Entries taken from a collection
Lemma okp_put_event e (Q : () → World Tables → Prop) w :
  (∀ t', same_core (w_st w) t' → Q () (mkWorld (w_tick w + 1) t')) → okp (put_event e) Q w.
Proof.
  intros Hq. unfold put_event. apply okp_bind, okp_query. destruct (event_taken _ _); [apply okp_raise|].
  by apply okp_modify, Hq.
Qed.

(** Events change neither runs nor attempts. *)
Lemma okp_insertEvent now runID attemptID seq ty v (Q : () → World Tables → Prop) w :
  (∀ w', w_tick w ≤ w_tick w' → same_core (w_st w) (w_st w') → Q () w') →
  okp (insertEvent now runID attemptID seq ty v) Q w.
Proof.
  intros Hq. unfold insertEvent, newControlPlaneID. apply okp_bind.
  assert (Hrest : ∀ data : option Json, okp (id ← host (λ n, "event" +:+ "_" +:+ rand_at n);
            put_event (mkEvent id runID attemptID seq ty data (timestamptz now))) Q w).
  { intros data. apply okp_bind, okp_host, okp_put_event. intros t' Ht'. apply Hq; [simpl; lia|done]. }
  destruct v as [|j|msg]; simpl; [by apply okp_ret|by apply okp_ret|apply okp_raise].
Qed.
Lemma okp_appendEvent now runID attemptID ty v (Q : () → World Tables → Prop) w :
  (∀ w', w_tick w ≤ w_tick w' → same_core (w_st w) (w_st w') → Q () w') →
  okp (appendEvent now runID attemptID ty v) Q w.
Proof.
  intros Hq. unfold appendEvent. apply okp_bind, okp_query, okp_insertEvent. intros w' Ht Hc.
  apply Hq; [simpl in *; lia|done].
Qed.
End statements.

(** One step of a transaction's body. *)
Ltac okp_step :=
  lazymatch goal with
  | |- okp (let _ := _ in _) _ _ => cbv zeta
  | |- okp (mbind _ _) _ _ => apply okp_bind
  | |- okp (mret _) _ _ => apply okp_ret
  | |- okp (raise _) _ _ => apply okp_raise
  | |- okp (gets _) _ _ => apply okp_gets
  | |- okp (modify _) _ _ => apply okp_modify
  | |- okp (host _) _ _ => apply okp_host
  | |- okp time_now _ _ => apply okp_host
  | |- okp (newControlPlaneID _) _ _ => apply okp_host
  | |- okp statement _ _ => apply okp_statement
  | |- okp (query _) _ _ => apply okp_query
  | |- okp (exec _) _ _ => apply okp_exec
  | |- okp (update_run _ _) _ _ => apply okp_update_run
  | |- okp (update_attempt _ _) _ _ => apply okp_update_attempt
  | |- okp (insert_attempt _ _) _ _ => apply okp_insert_attempt; let Hno := fresh "Hno" in intros Hno
  | |- okp (appendEvent _ _ _ _ _) _ _ =>
      apply okp_appendEvent; let w' := fresh "w'" in let Ht := fresh "Ht" in let Hc := fresh "Hc" in intros w' Ht Hc
  | |- okp (insertEvent _ _ _ _ _ _) _ _ =>
      apply okp_insertEvent; let w' := fresh "w'" in let Ht := fresh "Ht" in let Hc := fresh "Hc" in intros w' Ht Hc
  | |- okp (if ?b then _ else _) _ _ => let E := fresh "E" in destruct b eqn:E
  end; cbn beta iota.

Section operations.
Context `{HostLaws} `{Encoder} `{Semver} `{Server}.
Implicit Types w : World Tables.

Lemma commit_change w id run F f G w' :
  pg_inv w → w_tick w ≤ w_tick w' → scanRun (w_st w) id = Some run →
  same_core ((w_st w) <| relay_runs := alter F id (relay_runs (w_st w)) |>
                    <| relay_attempts := alter (on_attempt G) (att_ID (run_Attempt run)) (relay_attempts (w_st w)) |>)
    (w_st w') →
  row_change F f → (∀ row, rw_CurrentAttempt (F row) = rw_CurrentAttempt row) → keeps_key G →
  let run' := (f run) <| run_Attempt := G (run_Attempt run) |> in
  table_phase (run_phase run') = true →
  (run_Status run' = RunCancelling → is_Some (run_CancelRequestedAt run')) →
  run_change (w_tick w) (w_tick w') run run' →
  (att_LeaseToken (G (run_Attempt run)) = att_LeaseToken (run_Attempt run) ∨
   issued "lease" (w_tick w) (w_tick w') (att_LeaseToken (G (run_Attempt run)))) →
  moved w w' ∧ only id (w_st w) (w_st w').
Proof. intros Hi Ht Hrun [Hr Ha]. by apply moved_local. Qed.

(** A change that keeps the attempt, its token and what is known of the cancellation. *)
Lemma change_in_place lo hi run run' :
  identity run' = identity run → terminal_phase (run_phase run) = false →
  rtc Lifecycle.transition (run_phase run) (run_phase run') →
  att_ID (run_Attempt run') = att_ID (run_Attempt run) → att_Number (run_Attempt run') = att_Number (run_Attempt run) →
  att_LeaseToken (run_Attempt run') = att_LeaseToken (run_Attempt run) →
  run_CancelRequestedAt run' = run_CancelRequestedAt run → run_CancelReason run' = run_CancelReason run →
  run_change lo hi run run'.
Proof. intros Hid Hterm Hp E1 E2 E3 E4 E5. constructor; auto. by rewrite Hterm. Qed.

Lemma alter_attempt_id i (m : gmap string AttemptRow) : alter (on_attempt (λ a, a)) i m = m.
Proof. apply alter_id. by intros [] _. Qed.
Lemma alter_run_id i (m : gmap string RunRow) : alter (λ r, r) i m = m.
Proof. by apply alter_id. Qed.

(** The phases of a run that can still change, by its status. *)
Lemma cancelling_phase run :
  table_phase (run_phase run) = true → run_Status run = RunCancelling →
  att_Status (run_Attempt run) = AttemptLeased ∨ att_Status (run_Attempt run) = AttemptRunning.
Proof. unfold table_phase, run_phase. intros Hp Hs. rewrite Hs in Hp. destruct (att_Status _); auto; done. Qed.
Lemma open_phase run :
  table_phase (run_phase run) = true → terminalRunStatus (run_Status run) = false → run_Status run ≠ RunCancelling →
  run_phase run = (RunQueued, AttemptQueued) ∨ run_phase run = (RunQueued, AttemptLeased) ∨
  run_phase run = (RunRunning, AttemptRunning).
Proof.
  unfold table_phase, run_phase. destruct (run_Status run), (att_Status (run_Attempt run)); simpl; auto; done.
Qed.

Lemma finalize_moved tnow now w run :
  pg_inv w → scanRun (w_st w) (run_ID run) = Some run → run_Status run = RunCancelling →
  okp (finalizeCancellationTx tnow run now) (λ _ w', moved w w' ∧ only (run_ID run) (w_st w) (w_st w')) w.
Proof.
  intros Hi Hrun Hs. pose proof (pi_phase _ Hi _ _ Hrun) as Hp. unfold finalizeCancellationTx. rewrite Hs. simpl.
  repeat okp_step. eapply (commit_change w (run_ID run) run).
  - done.
  - simpl in *; lia.
  - done.
  - eapply same_core_trans; [|exact Hc0]. exact Hc.
  - instantiate (1 := λ r, r <| run_Status := RunCancelled |> <| run_CompletedAt := Some (timestamptz now) |>
            <| run_CancelledAt := Some (timestamptz now) |>). by repeat split.
  - done.
  - done.
  - done.
  - done.
  - apply change_in_place; try done; unfold run_phase, terminal_phase; rewrite Hs; [done|].
    destruct (cancelling_phase _ Hp Hs) as [->| ->]; apply rtc_once; simpl; auto with relay.
  - by left.
Qed.

Lemma requestCancel_moved tnow now w run request :
  pg_inv w → scanRun (w_st w) (run_ID run) = Some run →
  okp (requestCancelTx tnow run request now) (λ _ w', moved w w' ∧ only (run_ID run) (w_st w) (w_st w')) w.
Proof.
  intros Hi Hrun. pose proof (pi_phase _ Hi _ _ Hrun) as Hp. unfold requestCancelTx.
  destruct (_ || _) eqn:E; [apply okp_ret; split; [by apply moved_core|by intros id' r']|].
  apply orb_false_iff in E as [Hterm Hreq%negb_false_iff%bool_decide_eq_true].
  assert (Hs : run_Status run ≠ RunCancelling).
  { intros Hs. destruct (scanRun_Some _ _ _ Hrun) as (row & arow & Er & Ea & Erun). rewrite Erun in Hs, Hreq.
    destruct (pi_cancelling _ Hi _ _ Er Hs) as [t Ht]. simpl in Hreq. congruence. }
  pose proof (open_phase _ Hp Hterm Hs) as Hopen.
  assert (Htp : terminal_phase (run_phase run) = false) by (by destruct Hopen as [->|[->| ->]]).
  assert (Hnew : ∀ lo hi run', identity run' = identity run → rtc Lifecycle.transition (run_phase run) (run_phase run') →
            att_ID (run_Attempt run') = att_ID (run_Attempt run) →
            att_Number (run_Attempt run') = att_Number (run_Attempt run) →
            att_LeaseToken (run_Attempt run') = att_LeaseToken (run_Attempt run) → run_change lo hi run run').
  { intros lo hi run' H1' H2' H3' H4' H5'. constructor; auto; [by rewrite Htp|]. rewrite Hreq. by intros [? ?]. }
  set (f1 := λ r : Run, r <| run_Status := RunCancelling |> <| run_CancelRequestedAt := Some (timestamptz now) |>
                          <| run_CancelReason := cancel_Reason request |>).
  do 5 okp_step.
  - (* the attempt was in the queue *)
    apply bool_decide_eq_true in E. simpl in E. unfold finalizeCancellationTx. simpl. repeat okp_step.
    eapply (commit_change w (run_ID run) run _
              (λ r, (f1 r) <| run_Status := RunCancelled |> <| run_CompletedAt := Some (timestamptz now) |>
                      <| run_CancelledAt := Some (timestamptz now) |>)).
    + done.
    + simpl in *; lia.
    + done.
    + eapply same_core_trans; [|exact Hc1]. eapply same_core_trans; [|exact Hc0]. destruct Hc as [Hr Ha].
      split; simpl in *; [|by rewrite Ha]. rewrite Hr. apply alter_alter_eq.
    + split_and!; [done|done|done].
    + done.
    + done.
    + done.
    + done.
    + apply Hnew; try done. unfold run_phase. simpl. rewrite E.
      destruct Hopen as [Ho|[Ho|Ho]]; injection Ho as Ho1 Ho2; rewrite Ho2 in E; try done. rewrite Ho1.
      apply rtc_once. auto with relay.
    + by left.
  - (* a node holds it *)
    apply bool_decide_eq_false in E. simpl in E. okp_step.
    eapply (commit_change w (run_ID run) run _ f1 (λ a, a)).
    + done.
    + simpl in *; lia.
    + done.
    + eapply same_core_trans; [|exact Hc]. split; simpl; [done|]. by rewrite alter_attempt_id.
    + by repeat split.
    + done.
    + done.
    + unfold table_phase, run_phase. simpl.
      destruct Hopen as [Ho|[Ho|Ho]]; injection Ho as Ho1 Ho2; rewrite Ho2 in *; done.
    + by eexists.
    + apply Hnew; try done. unfold run_phase. simpl.
      destruct Hopen as [Ho|[Ho|Ho]]; injection Ho as Ho1 Ho2; rewrite Ho2 in *; rewrite ?Ho1; try done;
        apply rtc_once; auto with relay.
    + by left.
Qed.

(** ** Guarded changes *)
Lemma transaction_moved {A} (body : Z → MD A) w :
  pg_inv w →
  (∀ now w0, w_tick w ≤ w_tick w0 → w_st w0 = w_st w → pg_inv w0 → okp (body now) (λ _ w', moved w0 w') w0) →
  moved w (transaction body w).2.
Proof.
  intros Hi Hbody. assert (Hwp : wp (transaction body) (λ _ w', moved w w') w); [|exact Hwp].
  eapply wp_mono; [apply (wp_transaction _ (λ _ w1, moved w w1))|].
  - intros now w0 Ht Hs. assert (Hi0 : pg_inv w0) by (eapply inv_core; [exact Ht|by rewrite Hs|exact Hi]).
    eapply okp_mono; [by apply Hbody|]. intros x w' _ Hm. eapply moved_trans; [|exact Hm].
    apply moved_core; [done|by rewrite Hs|done].
  - intros r w' [Ht [[Hs _]|(x & w1 & Ht1 & Hs & Hm & _)]]; [apply moved_core; [done|by rewrite Hs|done]|].
    eapply moved_trans; [exact Hm|]. apply moved_core; [lia|by rewrite Hs|apply Hm].
Qed.

(** Going on after statements that left the tables alone. *)
Lemma okp_moved_after {A} (m : MD A) w0 w1 :
  pg_inv w0 → w_tick w0 ≤ w_tick w1 → w_st w1 = w_st w0 →
  (pg_inv w1 → okp m (λ _ w', moved w1 w') w1) → okp m (λ _ w', moved w0 w') w1.
Proof.
  intros Hi Ht Hs Hm. assert (Hi1 : pg_inv w1) by (eapply inv_core; [exact Ht|by rewrite Hs|exact Hi]).
  eapply okp_mono; [by apply Hm|]. intros x w' _ Hmv. eapply moved_trans; [|exact Hmv].
  apply moved_core; [done|by rewrite Hs|done].
Qed.

Lemma transition_moved {A} a (change : Z → Run → MD A) w :
  pg_inv w →
  (∀ tnow run w0, w_tick w ≤ w_tick w0 → pg_inv w0 → scanRun (w_st w0) (run_ID run) = Some run →
     table_phase (run_phase run) = true → okp (change tnow run) (λ _ w', moved w0 w') w0) →
  moved w (transition a change w).2.
Proof.
  intros Hi Hchange. apply transaction_moved; [done|]. intros now w0 Ht Hs Hi0.
  do 2 okp_step. destruct (scanRun (w_st w0) (asg_RunID a)) as [run|] eqn:Hrun; [|okp_step].
  assert (Hgo : ∀ w1, w_tick w0 ≤ w_tick w1 → w_st w1 = w_st w0 → okp (change now run) (λ _ w', moved w0 w') w1).
  { intros w1 Ht1 Hs1. apply okp_moved_after; try done. intros Hi1. apply Hchange; [lia|done| |].
    - rewrite Hs1, (scanRun_ID _ _ _ Hi0 Hrun). done.
    - exact (pi_phase _ Hi0 _ _ Hrun). }
  do 2 okp_step; [apply Hgo; [simpl; lia|done]|].
  destruct (att_LeaseExpiresAt (run_Attempt run)); [|okp_step].
  do 3 okp_step; [okp_step|apply Hgo; [simpl; lia|done]].
Qed.

(** The terminal reports and the start: one change of the run and its attempt. *)
Lemma report_moved w0 w' run F f G :
  pg_inv w0 → w_tick w0 ≤ w_tick w' → scanRun (w_st w0) (run_ID run) = Some run →
  same_core ((w_st w0) <| relay_runs := alter F (run_ID run) (relay_runs (w_st w0)) |>
                    <| relay_attempts := alter (on_attempt G) (att_ID (run_Attempt run)) (relay_attempts (w_st w0)) |>)
    (w_st w') →
  row_change F f → (∀ row, rw_CurrentAttempt (F row) = rw_CurrentAttempt row) → keeps_key G →
  let run' := (f run) <| run_Attempt := G (run_Attempt run) |> in
  identity run' = identity run →
  Lifecycle.transition (run_phase run) (run_phase run') → run_Status run' ≠ RunCancelling →
  att_Number (run_Attempt run') = att_Number (run_Attempt run) →
  att_LeaseToken (run_Attempt run') = att_LeaseToken (run_Attempt run) →
  run_CancelRequestedAt run' = run_CancelRequestedAt run → run_CancelReason run' = run_CancelReason run →
  moved w0 w'.
Proof.
  intros Hi Ht Hrun Hc HF Hcur HG run' Hid Htr Hs H1' H2' H3' H4'.
  eapply (commit_change w0 (run_ID run) run F f G w'); try done.
  - pose proof (transition_coherent _ _ Htr) as [_ Hcoh]. unfold table_phase. apply andb_true_iff. split; [exact Hcoh|].
    apply negb_true_iff, bool_decide_eq_false. intros [= Heq _]. done.
  - apply change_in_place; try done; [by eapply transition_not_terminal|by apply rtc_once|exact (HG (run_Attempt run))].
  - by left.
Qed.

• _PROBLEM TO WORK ON_
Write down again, exactly as given, only the lines above that fall from the line with "moved w (transition a change w).2." to the line with "destruct (att_LeaseExpiresAt (run_Attempt", inclusive.

• _OUTPUT BELOW_
  moved w (transition a change w).2.
Proof.
  intros Hi Hchange. apply transaction_moved; [done|]. intros now w0 Ht Hs Hi0.
  do 2 okp_step. destruct (scanRun (w_st w0) (asg_RunID a)) as [run|] eqn:Hrun; [|okp_step].
  assert (Hgo : ∀ w1, w_tick w0 ≤ w_tick w1 → w_st w1 = w_st w0 → okp (change now run) (λ _ w', moved w0 w') w1).
  { intros w1 Ht1 Hs1. apply okp_moved_after; try done. intros Hi1. apply Hchange; [lia|done| |].
    - rewrite Hs1, (scanRun_ID _ _ _ Hi0 Hrun). done.
    - exact (pi_phase _ Hi0 _ _ Hrun). }
  do 2 okp_step; [apply Hgo; [simpl; lia|done]|].
  destruct (att_LeaseExpiresAt (run_Attempt run)); [|okp_step].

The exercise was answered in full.